Sigan haciendo cálculos de agrimensor sobre lo que no soporta la biosfera... Como dijo Ghandi acerca del ojo por ojo, el mundo, así, haciendo cálculos de lo que queda, acabará ciego y en este caso también muerto. Le queda muy poco de vida. Tomando como unidad de medida los "últimos tres mil millones de años", unos cuantos años más son unos cuantos segundos del reloj.
¡Qué grande es el hombre! ¡Qué inteligentes son los científicos, los economistas, los políticos, los charlatanes, los sabios que siempre ven un motivo de optimismo, pero insufriblemente obtusos del instinto! Que sigan todos contando. En otoño, cuando ya 79 municipios en España -dos millones de personas- no tendrán agua del Tajo, habrá empezado la cuenta atrás en este país donde sabemos que no volverá a llover. Mejor dicho y ya que hablamos de cantidades, que lloverá sólo en proporciones inapreciables del chubasco débil, para limpiar el polvo.

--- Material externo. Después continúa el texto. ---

Lemma step_idle m hist top t th start choice spurious :
  inv n m hist top → threads m !! t = Some th → pc th = Idle → allowed m th start →
  ∃ m', step t start choice spurious m = Some m' ∧ inv n m' hist top.
Proof.
  intros Hi Ht Hpc Ha. pose proof (iv_threads _ _ _ _ Hi t th Ht) as Hok. unfold step. rewrite Ht. cbn [mbind option_bind]. rewrite Hpc.
  destruct (load_spec (head_ m) (view th) choice (to_view _ _ _ Hok)) as (j & st & El & Hst & Hj).
  destruct (hand_nodup m hist top t th Hi Ht) as [Hnd Hin]. rewrite (idle_hand th Hpc) in Hnd, Hin. destruct start as [x | | | x to].
  - rewrite bool_decide_true by done. cbn [assertM mbind option_bind]. rewrite El. cbn [mbind option_bind].
    eexists. split; [done |]. apply (inv_update m hist top t th); [done | done | | | done].
    + destruct Hok. split; cbn [view knows pc done go own seen]; try done; [lia | | apply results_later; [done | lia]].
      unfold pc_ok. cbn [pc go]. destruct (iv_nodes _ _ _ _ Hi) as [-> _]. split; [by apply Hin | by exists st].
    + rewrite (idle_hand th Hpc). unfold in_hand. cbn. by apply remove_hand.
  - rewrite El. cbn [mbind option_bind]. eexists. split; [done |].
    destruct (pop_test_spec m hist top th j st Hi Hok Hst ltac:(lia)) as (Hok' & _ & Hh & Hp).
    apply (inv_update m hist top t th); try done. by rewrite Hh, (idle_hand th Hpc).
  - rewrite El. cbn [mbind option_bind]. eexists. split; [done |].
    destruct (iv_head _ _ _ _ Hi j st Hst) as (_ & _ & l & Hl & Hptr).
    apply (inv_update m hist top t th); [done | done | | by rewrite (idle_hand th Hpc); unfold in_hand; cbn; rewrite app_nil_r |].
    + destruct Hok. destruct (done_snoc hist th j (WasEmpty (bool_decide (ptr (value st) = None)) j) to_done0 to_order0) as [Hd Hs]; [lia | | done |].
      * cbn. exists l. split; [done |]. rewrite Hptr. apply bool_decide_ext. by destruct l.
      * split; cbn [view knows pc done return_ seen]; try done. lia.
    + unfold positions. cbn [done return_ seen]. by rewrite omap_app, app_nil_r.
  - destruct Ha as (Hx & other & Hother & Hidle). rewrite bool_decide_true by done. cbn [assertM mbind option_bind].
    set (th1 := own th (filter (λ y, y ≠ x) (held th))). set (m1 := with_thread m t th1).
    assert (∃ o, threads m1 !! to = Some o ∧ pc o = Idle ∧ thread_ok m hist o) as (o & Ho & Hpo & Hoko).
    { unfold m1. cbn [threads with_thread]. destruct (decide (t = to)) as [<- | Hne].
      - rewrite list_lookup_insert_eq by by eapply lookup_lt_Some. exists th1. split; [done |]. split; [done |]. by destruct Hok.
      - rewrite list_lookup_insert_ne by done. exists other. split; [done |]. split; [done |]. by apply (iv_threads _ _ _ _ Hi to). }
    rewrite Ho. cbn [mbind option_bind]. rewrite Hpo. eexists. split; [done |].
    assert (threads m ≫= in_hand ≡ₚ x :: (threads m1 ≫= in_hand)) as H1.
    { pose proof (collect_insert in_hand (threads m) t th th1 Ht) as Hc. rewrite (idle_hand th Hpc), (idle_hand th1 Hpc) in Hc.
      rewrite <- (remove_hand (held th) x Hnd Hx) in Hc. cbn [held own th1] in Hc.
      rewrite (Permutation_app_comm (filter _ _) [x]), app_assoc in Hc. apply Permutation_app_inv_r in Hc. rewrite Hc.
      by rewrite Permutation_app_comm. }
    destruct Hi, Hok, Hoko. split; try done.
    + cbn [threads with_thread]. rewrite <- iv_owned0. apply Permutation_app_head. rewrite H1.
      apply (collect_more in_hand (threads m1) to o); [done |]. rewrite (idle_hand o Hpo), idle_hand by done. cbn [held own]. by rewrite Permutation_app_comm.
    + intros t' th' Ht'. apply with_thread_ok. cbn [threads with_thread] in Ht'. apply list_lookup_insert_Some in Ht' as [(-> & <- & _) | (_ & Ht')].
      * unfold m1. apply with_thread_ok. split; cbn [view knows pc done own learn seen]; try done; [lia | by apply join_known | by unfold pc_ok; cbn [pc own learn seen]; rewrite Hpo | apply results_later; [done | lia]].
      * unfold m1. apply with_thread_ok. cbn in Ht'. apply list_lookup_insert_Some in Ht' as [(-> & <- & _) | (_ & Ht')]; [by split | by apply (iv_threads0 t')].
    + cbn [threads with_thread]. rewrite (collect_same positions _ to o) by done. cbn [threads with_thread m1]. by rewrite (collect_same positions _ t th).
Qed.

(** * Links *)

Definition no_thread : Thread := {| pc := Idle; view := 0; knows := []; held := []; done := [] |}.

(** A node is in the hands of one thread. *)
Lemma hands_disjoint m hist top t t' th th' x :
  inv n m hist top → threads m !! t = Some th → threads m !! t' = Some th' → t ≠ t' → x ∈ in_hand th → x ∉ in_hand th'.
Proof.
  intros Hi Ht Ht' Hne Hx Hx'. pose proof (owned_nodup _ _ _ Hi) as Hnd. apply nodup_app in Hnd as (_ & _ & Hnd).
  pose proof (collect_insert in_hand (threads m) t th no_thread Ht) as Hc. unfold in_hand at 2 in Hc. cbn in Hc. rewrite app_nil_r in Hc.
  rewrite Hc in Hnd. apply nodup_app in Hnd as (_ & Hdis & _). apply (Hdis x); [| done].
  apply (collect_elem in_hand _ t' th'); [| done]. by rewrite list_lookup_insert_ne.
Qed.
(** The pool over any region its size check accepts.  However its objects are taken and given
    back: the objects out are at different places of the region, aligned as the region is, and
    do not overlap each other nor the free list behind them; [allocate] gives a new one until
    [capacity] are out, and then null, changing nothing; giving an object back never aborts,
    in the debug build and in the release build. *)
Theorem single_thread_pool_correct ndebug sizeof_T base size cap :
  0 < sizeof_T → 0 <= base → base mod 4 = 0 → base + size < 2 ^ 64 → 0 <= cap →
  abort_if_capacity_invalid ndebug sizeof_T cap = Some () → required_region_size ndebug sizeof_T cap <= size →
  ∃ p0, construct ndebug sizeof_T (Some (base, size)) cap = Some p0 ∧
  ∀ p out, reach ndebug sizeof_T p0 p out →
    NoDup out ∧
    (∀ a, a ∈ out → ∃ i, a = base + i * sizeof_T ∧ 0 <= i < cap ∧ a + sizeof_T <= base + index_buffer_offset sizeof_T cap) ∧
    (∀ a b, a ∈ out → b ∈ out → a ≠ b → a + sizeof_T <= b ∨ b + sizeof_T <= a) ∧
    base + index_buffer_offset sizeof_T cap + cap * 4 <= base + size ∧
    (if bool_decide (lenZ out < cap) then ∃ p' obj, allocate ndebug sizeof_T p = Some (p', Some obj) ∧ obj ∉ out
     else allocate ndebug sizeof_T p = Some (p, None)) ∧
    (∀ a, a ∈ out → is_Some (deallocate ndebug sizeof_T p (Some a))) ∧
    empty p = bool_decide (lenZ out = cap).
Proof.
  intros Hs H0 Hal Hsp Hcap Hok Hreg. destruct (construct_spec ndebug sizeof_T Hs base size cap H0 Hal Hsp Hcap Hok Hreg) as (p0 & Hp0 & Hi0 & Hb & Hc & _).
  exists p0. split; [done |]. intros p out Hr. destruct (reach_inv ndebug sizeof_T Hs p0 p out Hi0 Hr) as (Hi & Hcp & Hsl).
  rewrite Hc in Hcp. rewrite Hb in Hsl. destruct (required_region_spec ndebug sizeof_T Hs cap Hok Hcap) as (_ & Hoff & _ & Hrs & Hq & _).
  pose proof (pi_slots _ _ _ _ Hi) as (idxs & -> & Hp).
  assert (∀ i, i ∈ idxs → 0 <= i < cap) as Hin by (intros i Hx; rewrite <- Hcp; by apply (slot_in ndebug sizeof_T p _ idxs i Hi Hp)).
  assert (NoDup (idxs ++ IFS.free_list (free_ p))) as Hnd by (rewrite Hp; apply NoDup_fmap_2; [intros ??; lia | apply NoDup_seq]).
  apply nodup_app in Hnd as (Hnd & _ & _).
  split; [apply NoDup_fmap_2; [intros i j; by apply slot_inj | done] |].
  split; [| split; [| split; [lia |]; split; [| split]]].
  - intros a (i & -> & Hx)%list_elem_of_fmap. apply Hin in Hx. exists i. unfold slot. rewrite Hsl. split; [done |]. split; [done |]. nia.
  - intros a b (i & -> & _)%list_elem_of_fmap (j & -> & _)%list_elem_of_fmap Hne. assert (i ≠ j) by (by intros ->). unfold slot. nia.
  - pose proof (allocate_inv ndebug sizeof_T Hs p _ Hi) as H. rewrite Hcp in H. case_bool_decide; [| done].
    destruct H as (p' & obj & ? & ? & _). by exists p', obj.
  - intros a Ha. destruct (deallocate_inv ndebug sizeof_T Hs p _ a Hi Ha) as (p' & -> & _). by exists p'.
  - unfold empty, IFS.is_empty. pose proof (IFS.length_free_list ndebug _ (pi_wf _ _ _ _ Hi)) as Hl.
    apply Permutation_length in Hp. rewrite length_app, length_fmap, length_seq in Hp. rewrite length_fmap. apply bool_decide_ext. lia.
Qed.

(** Three slots of 24 bytes in a page, in the debug build. *)
Definition demo_pool : Pool := {| capacity_ := 3; slots := 4096; free_ := IFS.init_storage false 3 |}.

Lemma single_thread_pool_correct_witness :
  (∃ p out, reach false 24 demo_pool p out ∧ out = [4120]) ∧
  ∃ p0, construct false 24 (Some (4096, 4096)) 3 = Some p0 ∧
  ∀ p out, reach false 24 p0 p out →
    NoDup out ∧
    (∀ a, a ∈ out → ∃ i, a = 4096 + i * 24 ∧ 0 <= i < 3 ∧ a + 24 <= 4096 + index_buffer_offset 24 3) ∧
    (∀ a b, a ∈ out → b ∈ out → a ≠ b → a + 24 <= b ∨ b + 24 <= a) ∧
    4096 + index_buffer_offset 24 3 + 3 * 4 <= 4096 + 4096 ∧
    (if bool_decide (lenZ out < 3) then ∃ p' obj, allocate false 24 p = Some (p', Some obj) ∧ obj ∉ out
     else allocate false 24 p = Some (p, None)) ∧
    (∀ a, a ∈ out → is_Some (deallocate false 24 p (Some a))) ∧
    empty p = bool_decide (lenZ out = 3).
Proof.
  split.
  - do 2 eexists. split; [eapply (reach_deallocate _ _ _ _ _ 4096); [eapply reach_allocate; [eapply reach_allocate; [apply reach_start |] |] | |]; [by vm_compute | by vm_compute | by left | by vm_compute] | by vm_compute].
  - apply (single_thread_pool_correct false 24 4096 4096 3); [lia | lia | done | lia | lia | by vm_compute | by vm_compute].
Defined.
End STPool.

(** * ConcurrentObjectPool *)

Module CPool.

Section Layout.
  Context (sizeof_Node offsetof_data : Z).

Definition kHugePageSize2MB : Z := 2 * 1024 * 1024.

Definition calculate_optimal_capacity (min_object_count : Z) : Z :=
  if bool_decide (min_object_count > size_max / sizeof_Node) then 0
  else
    let bytes_needed := u64 (min_object_count * sizeof_Node) in
    if bool_decide (bytes_needed > size_max - (kHugePageSize2MB - 1)) then 0
    else align_up bytes_needed kHugePageSize2MB / sizeof_Node.

(** The constructor that takes a region, up to the pushes of
    [init_free_list]: the address of the nodes. *)
Definition construct (region : option (Z * Z)) (capacity : Z) : option Z :=
  '(base, size) ← region;
  if bool_decide (capacity > size_max / sizeof_Node) then abort
  else if bool_decide (size < u64 (capacity * sizeof_Node)) then abort
  else Some base.

(** [allocate] is [try_pop], and [&node->data] of what it returns. *)
Definition allocate_call : LFS.Call := LFS.TryPop.
Definition object_of (base node : Z) : Z := base + node * sizeof_Node + offsetof_data.
Definition allocated (base : Z) (r : LFS.Result) : option Z :=
  match r with LFS.Popped node _ => Some (object_of base node) | _ => None end.

(** [deallocate] is [push] of the node around the object. *)
Definition node_of (base obj : Z) : Z := (obj - offsetof_data - base) / sizeof_Node.
Definition deallocate_call (base : Z) (obj : option Z) : option LFS.Call :=
  (λ obj, LFS.Push (node_of base obj)) <$> obj.

Context (Hnode : 0 < sizeof_Node).

(** The capacity fills the huge pages that the request needs; [0] when the bytes cannot be counted. *)
Lemma calculate_optimal_capacity_spec min :
  0 <= min →
  let bytes := align_up (min * sizeof_Node) kHugePageSize2MB in
  if bool_decide (min * sizeof_Node <= size_max - (kHugePageSize2MB - 1)) then
    min <= calculate_optimal_capacity min ∧ bytes mod kHugePageSize2MB = 0 ∧ bytes < min * sizeof_Node + kHugePageSize2MB ∧
    calculate_optimal_capacity min * sizeof_Node <= bytes < (calculate_optimal_capacity min + 1) * sizeof_Node
  else calculate_optimal_capacity min = 0.
Proof.
  intros Hm. cbn zeta. unfold calculate_optimal_capacity. case_bool_decide as Hb.
  - assert (min <= size_max / sizeof_Node) by (apply Z.div_le_lower_bound; unfold kHugePageSize2MB in *; lia).
    rewrite bool_decide_false by lia. unfold size_max, kHugePageSize2MB in *. rewrite u64_id by (unfold is_u64; nia). rewrite bool_decide_false by lia.
    destruct (align_up_spec (min * sizeof_Node) 21) as (Ha & Hmod & _); [nia | lia | lia |]. change (2 * 1024 * 1024) with (2 ^ 21).
    set (b := align_up (min * sizeof_Node) (2 ^ 21)) in *. pose proof (Z.div_mod b sizeof_Node ltac:(lia)). pose proof (Z.mod_pos_bound b sizeof_Node Hnode).
    split; [apply Z.div_le_lower_bound; lia |]. split; [done |]. split; [lia |]. split; nia.
  - case_bool_decide as Hd; [done |]. assert (min * sizeof_Node <= size_max).
    { pose proof (Z.mul_div_le size_max sizeof_Node Hnode). nia. }
    unfold size_max in *. rewrite u64_id by (unfold is_u64; nia). by rewrite bool_decide_true by (unfold kHugePageSize2MB in *; lia).
Qed.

¿Que esta visión es pesimista y causa alarma social? Pues el autor de este artículo lleva alarmado una década. Si los dueños y centros de inteligencia del mundo se hubieran alarmado desde entonces como él, seguro que no estaríamos ahora al borde del precipicio. Esto es lo que me provoca náuseas. ¿Se comprenden mejor ahora los motivos de mi desprecio hacia todos ellos?
Las desigualdades sociales evitables, por un lado, y esta necedad bíblica de la comunidad mundial de empresarios comunes y de postín, de dirigentes, de científicos, de filósofos, de políticos, de periodistas, de medios y de instituciones relacionada con aquellas desigualdades y sobre todo ahora con los efectos del trastorno (no cambio, no ciclo) del clima, lo justifican. No estamos ante una sequía. Estamos en pleno proceso de desecación del planeta causada por el sistema económico que tanto maravilla a los que por disfrutarlo orgiásticamente, como la droga extenuante, nos vemos ahora nosotros en el trance de penar las consecuencias, pero principalmente de sufrirlas las siguientes generacionres.
Y he de decir, por último, que estoy convencido de que jamás un ser humano habrá deseado tanto como yo sufrir estrabismo mental, estar equivocado y en definitiva no tener razón, abotargada por un calor extemporáneo y una sequedad atosigante.